Dezember 1992 i.S. X. gegen Steuerverwaltung des Kantons Aargau und
Steuerkommission Rheinfelden (staatsrechtliche Beschwerde) Regeste

    Art. 46 Abs. 2 BV; Kinderalimente.

    Kinderalimente sind im interkantonalen Verhältnis beim Empfänger
zu besteuern und beim Verpflichteten zum Abzug zuzulassen (Änderung der
Rechtsprechung).

Sachverhalt

    A.- X. ist in Rheinfelden, Kanton Aargau, unbeschränkt und im
Kanton Bern infolge Grundeigentums beschränkt steuerpflichtig. Er ist
verpflichtet, an seine geschiedene Ehefrau, die sich in Bern niedergelassen
hat, und an die ihr zugeteilten Kinder monatliche Unterhaltsbeiträge
zu bezahlen.

    Nach § 24 lit. c Ziff. 2 des Steuergesetzes des Kantons Aargau vom 13.
Dezember 1983 können die dem geschiedenen Ehegatten bezahlten Alimente vom
Roheinkommen abgezogen werden; die Unterhaltsbeiträge für die Kinder sind
demgegenüber nicht abzugsberechtigt, werden aber anderseits auch nicht
beim empfangenden Elternteil besteuert (§ 23 lit. d). Der Kanton Bern
seinerseits hat sein Steuergesetz auf den 1. Januar 1991 geändert. Danach
sind Unterhaltsbeiträge, die der geschiedene Ehegatte für sich und
die unter seiner elterlichen Gewalt stehenden Kinder erhält, von den
Einkünften des Verpflichteten abzuziehen und beim Empfänger zu besteuern
(Art. 29 Abs. 1 und 2 in Verbindung mit Art. 18 Abs. 7 lit. a und b,
Art. 38 Abs. 2 Steuergesetz, Fassung vom 7. Februar 1990).

    Diese Regelung hatte für X. zur Folge, dass bei der Veranlagung
der kantonalen Steuern 1991/92 die aargauischen Steuerbehörden nur
die persönlichen Beiträge an die geschiedene Ehefrau, nicht aber die
Kinderalimente zum Abzug zuliessen, obwohl diese Beiträge vom Kanton Bern
bei der geschiedenen Ehefrau besteuert werden.

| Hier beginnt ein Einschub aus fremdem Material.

(* ===== verification/Attributes.v ===== *)
(** * Attributes

    sdk/common/attribute_utils.h and attributemap_hash.h: values that own their data, the
    conversion to them, comparison of the two kinds, the two maps of attributes and the hash of a
    map.  A double is its 64 bits; [std::hash] is a parameter. *)
From S2P Require Export OrderedMap.

(** ** Values

    What the API passes: views and pointers.  A C string is the memory from its first character. *)
Inductive AttributeValue :=
  | AV_bool (b : bool)
  | AV_int32 (z : Z)
  | AV_int64 (z : Z)
  | AV_uint32 (z : Z)
  | AV_double (bits : Z)
  | AV_cstr (s : bytes)
  | AV_string (s : bytes)
  | AV_span_bool (l : list bool)
  | AV_span_int32 (l : list Z)
  | AV_span_int64 (l : list Z)
  | AV_span_uint32 (l : list Z)
  | AV_span_double (l : list Z)
  | AV_span_string (l : list bytes)
  | AV_uint64 (z : Z)
  | AV_span_uint64 (l : list Z)
  | AV_span_uint8 (l : list Z).

Inductive OwnedAttributeValue :=
  | OV_bool (b : bool)
  | OV_int32 (z : Z)
  | OV_uint32 (z : Z)
  | OV_int64 (z : Z)
  | OV_double (bits : Z)
  | OV_string (s : bytes)
  | OV_vec_bool (l : list bool)
  | OV_vec_int32 (l : list Z)
  | OV_vec_uint32 (l : list Z)
  | OV_vec_int64 (l : list Z)
  | OV_vec_double (l : list Z)
  | OV_vec_string (l : list bytes)
  | OV_uint64 (z : Z)
  | OV_vec_uint64 (l : list Z)
  | OV_vec_uint8 (l : list Z).

#[export] Instance OwnedAttributeValue_eq_dec : EqDecision OwnedAttributeValue.
Proof. solve_decision. Defined.

Definition AttributeConverter (v : AttributeValue) : OwnedAttributeValue :=
  match v with
  | AV_bool b => OV_bool b
  | AV_int32 z => OV_int32 z
  | AV_int64 z => OV_int64 z
  | AV_uint32 z => OV_uint32 z
  | AV_double d => OV_double d
  | AV_cstr s => OV_string (cstr s)
  | AV_string s => OV_string s
  | AV_span_bool l => OV_vec_bool l
  | AV_span_int32 l => OV_vec_int32 l
  | AV_span_int64 l => OV_vec_int64 l
  | AV_span_uint32 l => OV_vec_uint32 l
  | AV_span_double l => OV_vec_double l
  | AV_span_string l => OV_vec_string l
  | AV_uint64 z => OV_uint64 z
  | AV_span_uint64 l => OV_vec_uint64 l
  | AV_span_uint8 l => OV_vec_uint8 l
  end.

(** [==] on doubles, by their bits: a NaN differs from itself, the two zeros are equal. *)
Definition is_nan (bits : Z) : bool := (2047 * 2 ^ 52 <? bits mod 2 ^ 63)%Z.
Definition double_eq (a b : Z) : bool :=
  negb (is_nan a) && negb (is_nan b) && ((a =? b)%Z || ((a mod 2 ^ 63 =? 0)%Z && (b mod 2 ^ 63 =? 0)%Z)).

(** [size() == size() && std::equal(...)] *)
Fixpoint equal_seq {A} (eq : A → A → bool) (l l' : list A) : bool :=
  match l, l' with
  | [], [] => true
  | x :: l, y :: l' => eq x y && equal_seq eq l l'
  | _, _ => false
  end.

Definition AttributeEqualToVisitor (owned : OwnedAttributeValue) (v : AttributeValue) : bool :=
  match owned, v with
  | OV_bool a, AV_bool b => Bool.eqb a b
  | OV_int32 a, AV_int32 b | OV_uint32 a, AV_uint32 b | OV_int64 a, AV_int64 b | OV_uint64 a, AV_uint64 b => (a =? b)%Z
  | OV_double a, AV_double b => double_eq a b
  | OV_string a, AV_cstr b => beq a (cstr b)
  | OV_string a, AV_string b => beq a b
  | OV_vec_string a, AV_span_string b => equal_seq beq a b
  | OV_vec_bool a, AV_span_bool b => equal_seq Bool.eqb a b
  | OV_vec_int32 a, AV_span_int32 b | OV_vec_uint32 a, AV_span_uint32 b | OV_vec_int64 a, AV_span_int64 b
  | OV_vec_uint64 a, AV_span_uint64 b | OV_vec_uint8 a, AV_span_uint8 b => equal_seq Z.eqb a b
  | OV_vec_double a, AV_span_double b => equal_seq double_eq a b
  | _, _ => false
  end.

(** ** Maps

    What is iterated is a list of keys and values; its [size] is its length. *)
Abbreviation KeyValues := (list (bytes * AttributeValue)).

(** [ForEachKeyValue] stops at the first callback that answers false. *)
Fixpoint ForEachKeyValue {S} (callback : S → bytes → AttributeValue → S * bool) (s : S) (kvs : KeyValues) : S * bool :=
  match kvs with
  | [] => (s, true)
  | (k, v) :: kvs => let '(s, go_on) := callback s k v in if go_on : bool then ForEachKeyValue callback s kvs else (s, false)
  end.

Abbreviation AttributeMap := (gmap bytes OwnedAttributeValue).

Definition SetAttribute (m : AttributeMap) (key : bytes) (value : AttributeValue) : AttributeMap :=
  <[key := AttributeConverter value]> m.

Definition AttributeMap_of (attributes : KeyValues) : AttributeMap :=
  (ForEachKeyValue (λ m k v, (SetAttribute m k v, true)) ∅ attributes).1.

Definition EqualTo (m : AttributeMap) (attributes : KeyValues) : bool :=
  if negb (length attributes =? size m) then false
  else
    (ForEachKeyValue (λ s k v, (s, match m !! k with Some o => AttributeEqualToVisitor o v | None => false end)) tt attributes).2.

Abbreviation OrderedAttributeMap := (list (bytes * OwnedAttributeValue)).

Definition Ordered_SetAttribute (m : OrderedAttributeMap) (key : bytes) (value : AttributeValue) : OrderedAttributeMap :=
  om_set key (AttributeConverter value) m.

Definition OrderedAttributeMap_of (attributes : KeyValues) : OrderedAttributeMap :=
  (ForEachKeyValue (λ m k v, (Ordered_SetAttribute m k v, true)) [] attributes).1.

(** ** The hash of a map

    [std::hash] for each type of value, on 64 bits. *)
Inductive hashable :=
  | H_bool (b : bool) | H_int32 (z : Z) | H_uint32 (z : Z) | H_int64 (z : Z) | H_uint64 (z : Z) | H_uint8 (z : Z)
  | H_double (bits : Z) | H_string (s : bytes) | H_char (c : ascii).

Section hash.
Context (hasher : hashable → Z).

Definition u64 (z : Z) : Z := (z mod 2 ^ 64)%Z.

Definition GetHash (seed : Z) (arg : hashable) : Z :=
  u64 (Z.lxor seed (u64 (u64 (u64 (hasher arg + 2654435769) + u64 (Z.shiftl seed 6)) + Z.shiftr seed 2))).

Definition GetHash_vector (seed : Z) (l : list hashable) : Z := foldl GetHash seed l.

Definition GetHashForAttributeValue (seed : Z) (v : OwnedAttributeValue) : Z :=
  match v with
  | OV_bool b => GetHash seed (H_bool b)
  | OV_int32 z => GetHash seed (H_int32 z)
  | OV_uint32 z => GetHash seed (H_uint32 z)
  | OV_int64 z => GetHash seed (H_int64 z)
  | OV_double d => GetHash seed (H_double d)
  | OV_string s => GetHash seed (H_string s)
  | OV_vec_bool l => GetHash_vector seed (H_bool <$> l)
  | OV_vec_int32 l => GetHash_vector seed (H_int32 <$> l)
  | OV_vec_uint32 l => GetHash_vector seed (H_uint32 <$> l)
  | OV_vec_int64 l => GetHash_vector seed (H_int64 <$> l)
  | OV_vec_double l => GetHash_vector seed (H_double <$> l)
  | OV_vec_string l => GetHash_vector seed (H_string <$> l)
  | OV_uint64 z => GetHash seed (H_uint64 z)
  | OV_vec_uint64 l => GetHash_vector seed (H_uint64 <$> l)
  | OV_vec_uint8 l => GetHash_vector seed (H_uint8 <$> l)
  end.

Definition GetHashForAttributeMap (m : OrderedAttributeMap) : Z :=
  foldl (λ seed kv, GetHashForAttributeValue (GetHash seed (H_string kv.1)) kv.2) 0%Z m.
End hash.

(** ** What a map built from attributes holds *)

Lemma ForEachKeyValue_all {S} (f : S → bytes → AttributeValue → S) s kvs :
  ForEachKeyValue (λ s k v, (f s k v, true)) s kvs = (foldl (λ s kv, f s kv.1 kv.2) s kvs, true).
Proof. revert s. induction kvs as [|[k v] kvs IH]; intros s; [done|]. cbn [ForEachKeyValue foldl fst snd]. apply IH. Qed.

Lemma ForEachKeyValue_test (p : bytes → AttributeValue → bool) kvs :
  (ForEachKeyValue (λ s k v, (s, p k v)) tt kvs).2 = forallb (λ kv, p kv.1 kv.2) kvs.
Proof.
  induction kvs as [|[k v] kvs IH]; [done|]. cbn [ForEachKeyValue forallb fst snd]. by destruct (p k v).
Qed.

(** The last value given for a key. *)
Definition last_value (k : bytes) (kvs : KeyValues) : option OwnedAttributeValue :=
  foldl (λ o kv, if beq k kv.1 then Some (AttributeConverter kv.2) else o) None kvs.

Lemma AttributeMap_of_lookup kvs k : AttributeMap_of kvs !! k = last_value k kvs.
Proof.
  unfold AttributeMap_of. rewrite ForEachKeyValue_all. cbn [fst].
  induction kvs as [|[k' v] kvs IH] using rev_ind; [done|]. unfold last_value in *. rewrite !foldl_snoc, <-IH.
  unfold SetAttribute. cbn [fst snd]. destruct (beq k k') eqn:E.
  - apply beq_true in E as ->. by rewrite lookup_insert_eq.
  - apply beq_false in E. by rewrite lookup_insert_ne.
Qed.

Lemma OrderedAttributeMap_of_find kvs k : om_find k (OrderedAttributeMap_of kvs) = last_value k kvs.
Proof.
  unfold OrderedAttributeMap_of. rewrite ForEachKeyValue_all. cbn [fst].
  induction kvs as [|[k' v] kvs IH] using rev_ind; [done|]. unfold last_value in *. rewrite !foldl_snoc, <-IH.
  unfold Ordered_SetAttribute. by rewrite om_find_set.
Qed.

Lemma OrderedAttributeMap_of_wf kvs : om_wf (OrderedAttributeMap_of kvs).
Proof.
  unfold OrderedAttributeMap_of. rewrite ForEachKeyValue_all. cbn [fst].
  induction kvs as [|[k' v] kvs IH] using rev_ind; [done|]. rewrite foldl_snoc. by apply om_set_wf.
Qed.

(** Two lists of attributes in which every key has the same last value give the same ordered map,
    and so the same hash. *)
Lemma OrderedAttributeMap_of_ext kvs kvs' :
  (∀ k, last_value k kvs = last_value k kvs') → OrderedAttributeMap_of kvs = OrderedAttributeMap_of kvs'.
Proof.
  intros H. apply om_ext; [apply OrderedAttributeMap_of_wf..|]. intros k. by rewrite !OrderedAttributeMap_of_find.
Qed.

(** ** Comparing *)

(** The comparison on owned values: equality, but for doubles. *)
Definition owned_eq (o o' : OwnedAttributeValue) : bool :=
  match o, o' with
  | OV_double a, OV_double b => double_eq a b
  | OV_vec_double a, OV_vec_double b => equal_seq double_eq a b
  | _, _ => bool_decide (o = o')
  end.

Lemma equal_seq_on {A} (eq : A → A → bool) (p : A → bool) :
  (∀ a b, p a = true → p b = true → eq a b = true ↔ a = b) →
  ∀ l l', forallb p l = true → forallb p l' = true → equal_seq eq l l' = true ↔ l = l'.
Proof.
  intros H. induction l as [|x l IH]; intros [|y l']; cbn [equal_seq forallb]; [done..|].
  intros [Hx Hl]%andb_true_iff [Hy Hl']%andb_true_iff. rewrite andb_true_iff, H, IH by done. naive_solver.
Qed.

Lemma equal_seq_spec {A} (eq : A → A → bool) l l' :
  (∀ a b, eq a b = true ↔ a = b) → equal_seq eq l l' = true ↔ l = l'.
Proof.
  intros H. apply (equal_seq_on eq (λ _, true)); [by intros; apply H|apply forallb_Forall, list.Forall_true; done..].
Qed.

Lemma bool_of_iff (a : bool) (P : Prop) `{Decision P} : (a = true ↔ P) → a = bool_decide P.
Proof. intros HP. apply eq_bool_prop_intro. rewrite bool_decide_spec, <-HP. by destruct a; simpl; split. Qed.

Lemma visitor_owned_eq o v : AttributeEqualToVisitor o v = owned_eq o (AttributeConverter v).
Proof.
  destruct o, v; cbn [AttributeEqualToVisitor AttributeConverter owned_eq]; try reflexivity;
    apply bool_of_iff; rewrite ?Z.eqb_eq, ?beq_true, ?eqb_true_iff, ?equal_seq_spec; try naive_solver;
    auto using Z.eqb_eq, beq_true, eqb_true_iff.
Qed.

(** The same keys, and equal values. *)
Definition same_attributes (m m' : AttributeMap) : Prop :=
  ∀ k, match m !! k, m' !! k with
       | Some o, Some o' => owned_eq o o' = true
       | None, None => True
       | _, _ => False
       end.

Lemma last_value_in k v kvs : NoDup kvs.*1 → (k, v) ∈ kvs → last_value k kvs = Some (AttributeConverter v).
Proof.
  induction kvs as [|[k' v'] kvs IH] using rev_ind; [by intros _ ?%elem_of_nil|]. unfold last_value in *.
  rewrite fmap_app, foldl_snoc. intros (Hn & Hd & _)%list.NoDup_app [Hin|[= -> ->]%list_elem_of_singleton]%elem_of_app; cbn [fst snd].
  - rewrite (proj2 (beq_false k k')); [by apply IH|]. intros ->. apply (Hd k'); [|apply list_elem_of_here].
    apply list_elem_of_fmap. by exists (k', v).
  - by rewrite beq_refl.
Qed.

Lemma last_value_None k kvs : last_value k kvs = None ↔ k ∉ kvs.*1.
Proof.
  induction kvs as [|[k' v'] kvs IH] using rev_ind; [split; [by intros _ ?%elem_of_nil|done]|]. unfold last_value in *.
  rewrite fmap_app, foldl_snoc, not_elem_of_app. cbn [fst snd fmap list_fmap]. rewrite list_elem_of_singleton.
  destruct (beq k k') eqn:E; [apply beq_true in E; naive_solver|]. apply beq_false in E. rewrite IH. naive_solver.
Qed.

(** Comparing a map with attributes whose keys are distinct says whether the map built from them
    would have the same keys with equal values - doubles compared as doubles. *)
Theorem EqualTo_spec (m : AttributeMap) kvs :
  NoDup kvs.*1 → EqualTo m kvs = true ↔ same_attributes m (AttributeMap_of kvs).
Proof.
  intros Hn. unfold EqualTo. rewrite ForEachKeyValue_test.
  assert (Hall : forallb (λ kv, match m !! kv.1 with Some o => AttributeEqualToVisitor o kv.2 | None => false end) kvs = true ↔
    ∀ k v, (k, v) ∈ kvs → ∃ o, m !! k = Some o ∧ owned_eq o (AttributeConverter v) = true).
  { rewrite forallb_Forall, list.Forall_forall. split.
    - intros H k v Hin. specialize (H (k, v) Hin). cbn [fst snd] in H. destruct (m !! k) as [o|]; [|done].
      exists o. by rewrite <-visitor_owned_eq.
    - intros H [k v] Hin. destruct (H k v Hin) as (o & Ho & He). cbn [fst snd]. by rewrite Ho, visitor_owned_eq. }
  destruct (Nat.eqb_spec (length kvs) (size m)) as [Hs|Hs]; cbn [negb].
  - rewrite Hall. clear Hall. split.
    + intros H k. rewrite AttributeMap_of_lookup. destruct (last_value k kvs) as [o'|] eqn:El.
      * assert (Hin : k ∈ kvs.*1) by (destruct (decide (k ∈ kvs.*1)); [done|]; by rewrite (proj2 (last_value_None k kvs)) in El).
        apply list_elem_of_fmap in Hin as ([k' v] & -> & Hin). cbn [fst] in *. destruct (H k' v Hin) as (o & -> & He).
        rewrite (last_value_in _ v) in El by done. by injection El as <-.
      * apply last_value_None in El. destruct (m !! k) as [o|] eqn:Hk; [|done].
        assert (Hsub : list_to_set kvs.*1 ∪ {[k]} ⊆ dom m).
        { intros x [Hx%elem_of_list_to_set| ->%elem_of_singleton]%elem_of_union; apply elem_of_dom; [|by eexists].
          apply list_elem_of_fmap in Hx as ([k' v] & -> & Hin). destruct (H k' v Hin) as (o' & Ho & _). by exists o'. }
        apply (subseteq_size (C := gset bytes)) in Hsub. rewrite size_dom, size_union in Hsub by set_solver.
        rewrite size_list_to_set, size_singleton, length_fmap in Hsub by done. lia.
    + intros H k v Hin. specialize (H k). rewrite AttributeMap_of_lookup, (last_value_in k v) in H by done.
      destruct (m !! k) as [o|]; [|done]. by exists o.
  - split; [done|]. intros H. exfalso. apply Hs. rewrite <-(length_fmap fst), <-(size_list_to_set (C := gset bytes)) by done.
    rewrite <-(size_dom (D := gset bytes)). f_equal. apply set_eq. intros k. rewrite elem_of_list_to_set, elem_of_dom.
    specialize (H k). rewrite AttributeMap_of_lookup in H. pose proof (last_value_None k kvs) as Hnone.
    destruct (m !! k) as [o|], (last_value k kvs) as [o'|]; try done.
    + split; [by eexists|]. intros _. destruct (decide (k ∈ kvs.*1)) as [?|Hk]; [done|]. by apply Hnone in Hk.
    + split; [|by intros []]. intros Hin. by destruct (proj1 Hnone eq_refl).
Qed.

Lemma EqualTo_spec_witness :
  let kvs := [(B "b", AV_int32 2); (B "a", AV_cstr (B "x" ++ [NUL] ++ B "y"))] in
  NoDup kvs.*1 ∧ same_attributes {[B "a" := OV_string (B "x"); B "b" := OV_int32 2]} (AttributeMap_of kvs).
Proof.
  cbv zeta. set (kvs := [_; _]).
  assert (Hn : NoDup kvs.*1) by (apply (bool_decide_unpack (NoDup kvs.*1)); vm_compute; exact I).
  split; [exact Hn|]. apply (EqualTo_spec _ kvs Hn). vm_compute. reflexivity.
Defined.

(** With a repeated key the sizes agree by accident. *)
Example EqualTo_repeated :
  EqualTo {[B "a" := OV_int32 1; B "b" := OV_int32 2]} [(B "a", AV_int32 1); (B "a", AV_int32 1)] = true.
Proof. vm_compute. reflexivity. Qed.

    Eine Einsprache gegen diese Veranlagung wies die Steuerkommission
Rheinfelden am 17. Dezember 1991 ab. Sie hob hervor, gemäss § 24 lit. c
Ziff. 2 des aargauischen Steuergesetzes könnten vom Einkommen nur die für
den geschiedenen oder getrennt lebenden Ehegatten, nicht jedoch die für die
Kinder bezahlten Alimente abgezogen werden. Eine Doppelbesteuerung liege
nicht vor, weil in den beteiligten Kantonen Aargau und Bern verschiedene
Personen zu Steuern herangezogen würden.

    Mit rechtzeitiger staatsrechtlicher Beschwerde beantragt der
Steuerpflichtige, den Einspracheentscheid der Steuerkommission Rheinfelden
aufzuheben, das steuerbare Einkommen um Fr. ... im Durchschnitt
der Bemessungsjahre zu kürzen und die Steuerbehörden anzuweisen,
die zuviel bezahlten Steuern zurückzuerstatten. Mit Hinweis auf das
Doppelbesteuerungsverbot (Art. 46 Abs. 2 BV) macht er geltend: Zwischen
dem Vater, der die Unterhaltsbeiträge bezahle, und den Kindern, welche
die Leistungen erhielten, bestehe eine derart enge Verbindung, dass von
einer Identität der Steuersubjekte gesprochen werden müsse. Das Urteil des
Bundesgerichts vom 19. April 1940 (vgl. LOCHER, Doppelbesteuerungsrecht, §
1, II A, Nr. 6), wonach es am Erfordernis desselben Steuersubjektes fehle,
wenn der Verpflichtete die seinen Kindern geschuldeten Alimente von den
Einkünften nicht abziehen könne, obschon diese beim empfangenden Elternteil
im andern Kanton besteuert würden, könne wegen veränderter tatsächlicher
Verhältnisse heute nicht mehr massgebend sein. Auszugehen sei vom Urteil
vom 19. Oktober 1977 (ASA 47 S. 624), wonach vom Erfordernis der Identität
des Steuersubjekts abgesehen werden könne, wenn Steuerpflichtige mit
Bezug auf einen bestimmten Sachverhalt rechtlich und wirtschaftlich in
engem Masse verbunden seien, wie das beispielsweise zwischen schenkendem
Vater und beschenktem Sohn zutreffe. Durch die Scheidung der Ehegatten
X. seien die verwandtschaftlichen Bande zwischen dem Vater und den Kindern
nicht gelockert worden.

    Das Steueramt des Kantons Aargau beantragt, die Beschwerde abzuweisen,
soweit darauf einzutreten sei. Die Steuerkommission Rheinfelden
verzichtete auf eine Vernehmlassung. Die Steuerverwaltung des Kantons
Bern, die ebenfalls eingeladen wurde, eine Stellungnahme einzureichen,
enthielt sich eines Antrages, da sich die staatsrechtliche Beschwerde
ausdrücklich nur gegen den Kanton Aargau richte.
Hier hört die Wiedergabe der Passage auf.